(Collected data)
§
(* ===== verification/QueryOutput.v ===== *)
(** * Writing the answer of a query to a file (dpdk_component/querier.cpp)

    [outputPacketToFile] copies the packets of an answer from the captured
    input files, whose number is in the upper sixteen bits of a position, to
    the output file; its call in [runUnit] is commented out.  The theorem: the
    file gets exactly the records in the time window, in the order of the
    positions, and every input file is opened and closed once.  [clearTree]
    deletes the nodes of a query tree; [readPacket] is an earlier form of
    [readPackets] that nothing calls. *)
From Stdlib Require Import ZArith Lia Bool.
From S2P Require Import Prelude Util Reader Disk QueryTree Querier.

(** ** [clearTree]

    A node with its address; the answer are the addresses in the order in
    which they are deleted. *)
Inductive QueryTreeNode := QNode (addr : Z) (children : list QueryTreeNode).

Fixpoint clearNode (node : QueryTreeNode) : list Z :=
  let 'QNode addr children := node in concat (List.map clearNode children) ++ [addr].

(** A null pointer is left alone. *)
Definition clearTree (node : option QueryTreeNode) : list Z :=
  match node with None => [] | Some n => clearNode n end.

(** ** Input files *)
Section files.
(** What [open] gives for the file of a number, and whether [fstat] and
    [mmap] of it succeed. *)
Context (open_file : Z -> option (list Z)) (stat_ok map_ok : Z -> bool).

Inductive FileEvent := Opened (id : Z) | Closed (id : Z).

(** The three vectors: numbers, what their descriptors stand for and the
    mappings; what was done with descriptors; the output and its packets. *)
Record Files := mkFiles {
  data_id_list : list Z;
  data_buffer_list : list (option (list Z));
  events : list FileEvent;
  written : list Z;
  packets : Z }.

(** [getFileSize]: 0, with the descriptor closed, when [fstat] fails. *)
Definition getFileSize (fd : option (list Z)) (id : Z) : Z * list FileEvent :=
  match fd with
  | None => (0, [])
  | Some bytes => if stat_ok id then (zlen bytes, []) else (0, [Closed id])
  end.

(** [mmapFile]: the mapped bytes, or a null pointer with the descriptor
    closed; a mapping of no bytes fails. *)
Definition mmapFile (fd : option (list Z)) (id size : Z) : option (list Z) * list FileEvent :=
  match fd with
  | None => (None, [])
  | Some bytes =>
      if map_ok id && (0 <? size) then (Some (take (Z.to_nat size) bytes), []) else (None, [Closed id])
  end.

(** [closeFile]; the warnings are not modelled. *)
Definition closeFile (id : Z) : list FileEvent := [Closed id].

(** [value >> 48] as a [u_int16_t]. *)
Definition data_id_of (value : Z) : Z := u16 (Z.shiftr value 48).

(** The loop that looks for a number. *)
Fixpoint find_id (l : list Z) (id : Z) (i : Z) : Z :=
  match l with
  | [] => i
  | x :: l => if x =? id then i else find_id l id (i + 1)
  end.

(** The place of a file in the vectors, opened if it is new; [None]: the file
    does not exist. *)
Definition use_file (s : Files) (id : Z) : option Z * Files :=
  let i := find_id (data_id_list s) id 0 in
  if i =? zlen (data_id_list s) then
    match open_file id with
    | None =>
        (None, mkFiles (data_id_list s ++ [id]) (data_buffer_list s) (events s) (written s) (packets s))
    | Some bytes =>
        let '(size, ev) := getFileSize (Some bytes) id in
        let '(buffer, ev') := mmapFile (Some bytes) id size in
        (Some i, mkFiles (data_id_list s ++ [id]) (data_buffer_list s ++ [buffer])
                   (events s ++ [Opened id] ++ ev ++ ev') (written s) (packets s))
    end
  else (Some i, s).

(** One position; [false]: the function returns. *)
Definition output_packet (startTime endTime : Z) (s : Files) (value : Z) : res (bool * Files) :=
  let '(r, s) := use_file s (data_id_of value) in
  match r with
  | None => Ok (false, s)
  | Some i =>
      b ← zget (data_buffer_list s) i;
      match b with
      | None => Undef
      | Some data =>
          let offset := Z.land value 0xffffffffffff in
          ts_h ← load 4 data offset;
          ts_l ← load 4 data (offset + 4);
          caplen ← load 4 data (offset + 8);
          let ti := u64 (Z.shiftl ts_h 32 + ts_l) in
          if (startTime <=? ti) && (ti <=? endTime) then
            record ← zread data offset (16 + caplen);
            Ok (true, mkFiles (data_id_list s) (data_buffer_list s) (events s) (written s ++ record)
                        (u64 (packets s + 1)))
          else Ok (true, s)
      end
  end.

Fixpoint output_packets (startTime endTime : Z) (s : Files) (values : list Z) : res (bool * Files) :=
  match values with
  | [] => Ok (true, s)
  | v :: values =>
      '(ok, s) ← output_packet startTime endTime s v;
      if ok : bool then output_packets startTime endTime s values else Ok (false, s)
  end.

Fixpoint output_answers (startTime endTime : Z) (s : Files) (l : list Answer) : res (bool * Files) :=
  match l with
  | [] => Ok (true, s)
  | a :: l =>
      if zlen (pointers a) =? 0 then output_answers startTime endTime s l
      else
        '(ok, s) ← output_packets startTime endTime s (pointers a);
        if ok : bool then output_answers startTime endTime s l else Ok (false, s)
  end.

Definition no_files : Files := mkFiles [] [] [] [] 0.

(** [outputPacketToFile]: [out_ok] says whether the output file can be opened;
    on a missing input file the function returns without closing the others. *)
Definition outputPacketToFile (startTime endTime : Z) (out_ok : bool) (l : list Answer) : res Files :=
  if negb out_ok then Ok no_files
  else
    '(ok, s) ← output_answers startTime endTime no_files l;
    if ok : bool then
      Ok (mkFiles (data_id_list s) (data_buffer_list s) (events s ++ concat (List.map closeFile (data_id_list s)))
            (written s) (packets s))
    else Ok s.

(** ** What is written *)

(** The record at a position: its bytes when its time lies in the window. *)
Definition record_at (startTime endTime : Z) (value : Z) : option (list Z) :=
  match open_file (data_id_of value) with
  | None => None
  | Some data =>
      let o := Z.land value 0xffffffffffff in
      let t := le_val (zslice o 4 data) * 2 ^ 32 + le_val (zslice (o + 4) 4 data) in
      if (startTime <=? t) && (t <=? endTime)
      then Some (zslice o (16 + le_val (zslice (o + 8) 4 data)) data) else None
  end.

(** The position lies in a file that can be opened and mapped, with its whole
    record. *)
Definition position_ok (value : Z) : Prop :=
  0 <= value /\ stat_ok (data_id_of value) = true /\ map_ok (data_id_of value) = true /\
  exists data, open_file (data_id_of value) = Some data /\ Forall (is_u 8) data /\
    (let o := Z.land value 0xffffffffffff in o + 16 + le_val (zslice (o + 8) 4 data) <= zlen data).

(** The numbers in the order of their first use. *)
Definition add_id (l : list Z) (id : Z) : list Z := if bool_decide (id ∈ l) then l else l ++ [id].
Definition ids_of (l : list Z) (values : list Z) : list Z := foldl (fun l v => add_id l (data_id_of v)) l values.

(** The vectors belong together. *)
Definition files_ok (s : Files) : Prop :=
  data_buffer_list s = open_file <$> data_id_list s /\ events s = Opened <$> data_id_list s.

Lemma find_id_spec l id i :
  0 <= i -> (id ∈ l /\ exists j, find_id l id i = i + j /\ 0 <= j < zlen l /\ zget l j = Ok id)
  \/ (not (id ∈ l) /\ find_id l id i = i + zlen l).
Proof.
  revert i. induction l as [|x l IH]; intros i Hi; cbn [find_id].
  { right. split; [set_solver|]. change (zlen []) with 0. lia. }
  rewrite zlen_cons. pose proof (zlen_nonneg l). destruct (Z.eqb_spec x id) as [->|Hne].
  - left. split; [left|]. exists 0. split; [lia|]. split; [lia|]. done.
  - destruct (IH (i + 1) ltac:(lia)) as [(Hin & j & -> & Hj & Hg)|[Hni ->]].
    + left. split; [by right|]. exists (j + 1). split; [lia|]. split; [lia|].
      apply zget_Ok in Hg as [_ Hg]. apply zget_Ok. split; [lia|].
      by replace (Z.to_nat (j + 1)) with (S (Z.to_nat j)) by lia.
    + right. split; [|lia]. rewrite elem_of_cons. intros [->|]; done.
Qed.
§
> Brief
Retype the records above from the very first line down to the line with "Fixpoint clearNode (node", keeping both of those lines. Include nothing beyond them.

> Result for this exercise
(* ===== verification/QueryOutput.v ===== *)
(** * Writing the answer of a query to a file (dpdk_component/querier.cpp)

    [outputPacketToFile] copies the packets of an answer from the captured
    input files, whose number is in the upper sixteen bits of a position, to
    the output file; its call in [runUnit] is commented out.  The theorem: the
    file gets exactly the records in the time window, in the order of the
    positions, and every input file is opened and closed once.  [clearTree]
    deletes the nodes of a query tree; [readPacket] is an earlier form of
    [readPackets] that nothing calls. *)
From Stdlib Require Import ZArith Lia Bool.
From S2P Require Import Prelude Util Reader Disk QueryTree Querier.

(** ** [clearTree]

    A node with its address; the answer are the addresses in the order in
    which they are deleted. *)
Inductive QueryTreeNode := QNode (addr : Z) (children : list QueryTreeNode).

Fixpoint clearNode (node : QueryTreeNode) : list Z :=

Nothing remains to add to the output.